В 1979 году мне особенно не понравился роман Бёлля «Под конвоем заботы». Я начал критическую статью во «Франкфуртер альгемайне» словами: «Нет, ничто не может поколебать мое уважение к Генриху Бёллю, даже роман “Под конвоем заботы”». Именно это начало статьи особенно разозлило Бёлля, и он гневно ответил мне по телевидению. В следующие годы мы много переписывались, но увиделись снова только в октябре 1983 года, на приеме в одной гостинице на Рейне. Бёлль, на которого тяжелая болезнь уже наложила явственный отпечаток, согласился тем не менее произнести приветственную речь в честь одной польской переводчицы.
Увидев меня, Бёлль сразу же подошел ко мне и спросил наполовину угрожающим, наполовину дружески тоном: «Подадим ли мы еще друг другу руки?» Я ответил: «Конечно же». Но он мне руки не подал, еще не подал.

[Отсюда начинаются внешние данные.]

(** [Seek] keeps the old buffer: rewinding across it succeeds and reads stale bytes, here
    the initial zero instead of the byte 4 of the file. *)
Example Seek_SetPos_stale :
  let s := (BufferedFile.Seek 5 (BufferedFile.new (mkFILE [0; 1; 2; 3; 4; 5; 6; 7] 0 false) 4 1)).2 in
  let '(ok, s') := BufferedFile.SetPos 4 s in
  ok = true /\ (BufferedFile.read 1 s').1 = Ok [0].
Proof. vm_compute. split; reflexivity. Qed.
Lemma shr_spec W a shift :
  wf W a -> 0 <= shift -> wf W (shr a shift) /\ value (shr a shift) = value a / 2 ^ shift.
Proof.
  intros Ha Hs. pose proof Ha as [Hl Hf].
  set (k := Z.to_nat (shift / 32)). set (s := shift `mod` 32).
  assert (shift = 32 * k + s /\ 0 <= s < 32) as [Hshift Hs32] by (unfold k, s; lia_mod).
  assert (forall r : nat, (r < W)%nat -> shr a shift !!! r =
    lor_when (bool_decide (r + k + 1 < W)%nat && negb (s =? 0))
      (if bool_decide (r + k < W)%nat then (a !!! (r + k)%nat) >> s else 0)
      (u32 ((a !!! (r + k + 1)%nat) << (32 - s)))) as Hlimb.
  { intros r Hr. unfold shr. rewrite Hl. fold k s. by rewrite shr_fold_lookup. }
  assert (wf W (shr a shift)) as Hw.
  { apply wf_intro; [unfold shr; rewrite Hl; apply length_shr_fold|]. intros r Hr. rewrite Hlimb by done.
    unfold lor_when. case_bool_decide; cbn [andb].
    - rewrite bool_decide_true by lia.
      assert (in_uint 32 ((a !!! (r + k)%nat) >> s)).
      { apply in_uint_shiftr; [lia|]. apply (wf_lookup W); done || lia. }
      destruct (negb _); [|done]. apply in_uint_lor; [lia|done|by apply uint_range].
    - case_bool_decide; [|by split]. apply in_uint_shiftr; [lia|]. apply (wf_lookup W); done || lia. }
  split; [done|]. pose proof (value_range a Hf) as Hrange. rewrite Hl in Hrange.
  rewrite <- Z.shiftr_div_pow2 by lia.
  apply (value_bits_inj W); [done|apply (in_uint_shiftr (32 * W)); done|].
  intros i Hi. rewrite Z.shiftr_spec by lia.
  set (r := (i / 32)%nat). set (j := (i mod 32)%nat).
  assert (i = 32 * r + j /\ j < 32)%nat as [Ei Hj] by (unfold r, j; lia_mod).
  clearbody r j. subst i. rewrite Hlimb, testbit_lor_when by lia.
  assert (forall q : nat, (W <= q)%nat -> forall b : nat, Z.testbit (value a) (32 * q + b) = false) as Hout.
  { intros q Hq b. apply (testbit_in_uint (32 * W)); done || lia. }
  destruct (decide (j + s < 32)) as [Hsj|Hsj].
  - (* the bit comes from limb r + k *)
    assert (forall x, Z.testbit (u32 (x << (32 - s))) j = false) as Hhi.
    { intros x. rewrite testbit_uint, Z.shiftl_spec by lia.
      by rewrite (Z.testbit_neg_r _ (j - (32 - s))), andb_false_r by lia. }
    rewrite Hhi, andb_false_r, orb_false_r.
    replace ((32 * r + j)%nat + shift) with (32 * (r + k)%nat + (Z.to_nat (j + s))) by lia.
    case_bool_decide.
    + rewrite Z.shiftr_spec, (bit_at W) by (done || lia). f_equal. lia.
    + rewrite Hout by lia. apply Z.bits_0.
  - (* the bit comes from limb r + k + 1 *)
    assert (Z.testbit (if bool_decide (r + k < W)%nat then (a !!! (r + k)%nat) >> s else 0) j = false) as ->.
    { case_bool_decide; [|apply Z.bits_0]. rewrite Z.shiftr_spec by lia.
      apply (testbit_in_uint 32); [apply (wf_lookup W); done || lia|lia..]. }
    rewrite orb_false_l, (proj2 (Z.eqb_neq s 0)), andb_true_r by lia.
    replace ((32 * r + j)%nat + shift) with (32 * (r + k + 1)%nat + (Z.to_nat (j + s - 32))) by lia.
    case_bool_decide; cbn [andb].
    + rewrite testbit_uint, (proj2 (Z.ltb_lt _ _)), andb_true_l, Z.shiftl_spec by lia.
      rewrite (bit_at W) by (done || lia). f_equal. lia.
    + rewrite Hout by lia. done.
Qed.

(** ** Comparison *)

Lemma CompareTo_snoc a b x y :
  CompareTo (a ++ [x]) (b ++ [y]) = if x <? y then -1 else if y <? x then 1 else CompareTo a b.
Proof. unfold CompareTo. by rewrite !rev_app_distr. Qed.

Lemma CompareTo_spec W a b :
  wf W a -> wf W b ->
  CompareTo a b = if value a <? value b then -1 else if value b <? value a then 1 else 0.
Proof.
  intros [<- Ha] [Hl Hb]. revert b Hl Hb. induction a as [|x a IH] using rev_ind; intros b Hl Hb.
  { by destruct b. }
  destruct b as [|y b _] using rev_ind; [rewrite length_app in Hl; simpl in Hl; lia|].
  rewrite !length_app in Hl. simpl in Hl.
  apply Forall_app in Ha as [Ha Hx], Hb as [Hb Hy].
  apply Forall_singleton in Hx, Hy. rewrite CompareTo_snoc, IH by (done || lia).
  rewrite !value_app. cbn [value]. rewrite Z.mul_0_r, !Z.add_0_r.
  replace (length b) with (length a) by lia.
  pose proof (value_range a Ha). pose proof (value_range b Hb).
  replace (length b) with (length a) in * by lia. unfold in_uint in Hx, Hy.
  destruct (Z.ltb_spec x y); [|destruct (Z.ltb_spec y x)].
  - rewrite (proj2 (Z.ltb_lt _ _)) by nia. done.
  - rewrite (proj2 (Z.ltb_ge (_ + _) _)), (proj2 (Z.ltb_lt _ _)) by nia. done.
  - assert (x = y) as -> by lia.
    destruct (Z.ltb_spec (value a) (value b)); [by rewrite (proj2 (Z.ltb_lt _ _)) by lia|].
    rewrite (proj2 (Z.ltb_ge (value a + _) _)) by lia.
    destruct (Z.ltb_spec (value b) (value a)); [by rewrite (proj2 (Z.ltb_lt _ _)) by lia|].
    by rewrite (proj2 (Z.ltb_ge _ _)) by lia.
Qed.

Lemma CompareTo_ge W a b : wf W a -> wf W b -> (0 <=? CompareTo a b) = (value b <=? value a).
Proof.
  intros Ha Hb. rewrite (CompareTo_spec W) by done.
  destruct (Z.ltb_spec (value a) (value b)), (Z.ltb_spec (value b) (value a)),
    (Z.leb_spec (value b) (value a)); done || lia.
Qed.

Lemma limbs_zero l : Forall (in_uint 32) l -> forallb (λ x, x =? 0) l = (value l =? 0).
Proof.
  induction 1 as [|x l Hx Hl IH]; [done|]. cbn [forallb value]. rewrite IH.
  pose proof (value_range l Hl). unfold in_uint in Hx.
  destruct (Z.eqb_spec x 0), (Z.eqb_spec (value l) 0), (Z.eqb_spec (x + 2 ^ 32 * value l) 0);
    done || lia.
Qed.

Напротив, подошел ближе, и я не понимал, чего он хотел. Я ждал, пребывая в неуверенности, что же сейчас произойдет. Я хотел обязательно избежать скандала. Но нет, Бёлль ничего мне не сделал, только прошептал на ухо одно-единственное слово, испокон века особенно любимое в немецком народе: «Задница!» Потом он громко сказал, засмеявшись: «Теперь все опять хорошо». И обнял меня.
Я многому научился у Бёлля, в том числе и простой истине, заключающейся в том, что мир или даже дружба между автором и критиком могут существовать только в том случае, если критик никогда не будет писать о книгах этого автора, а тот раз навсегда смирится с данным обстоятельством.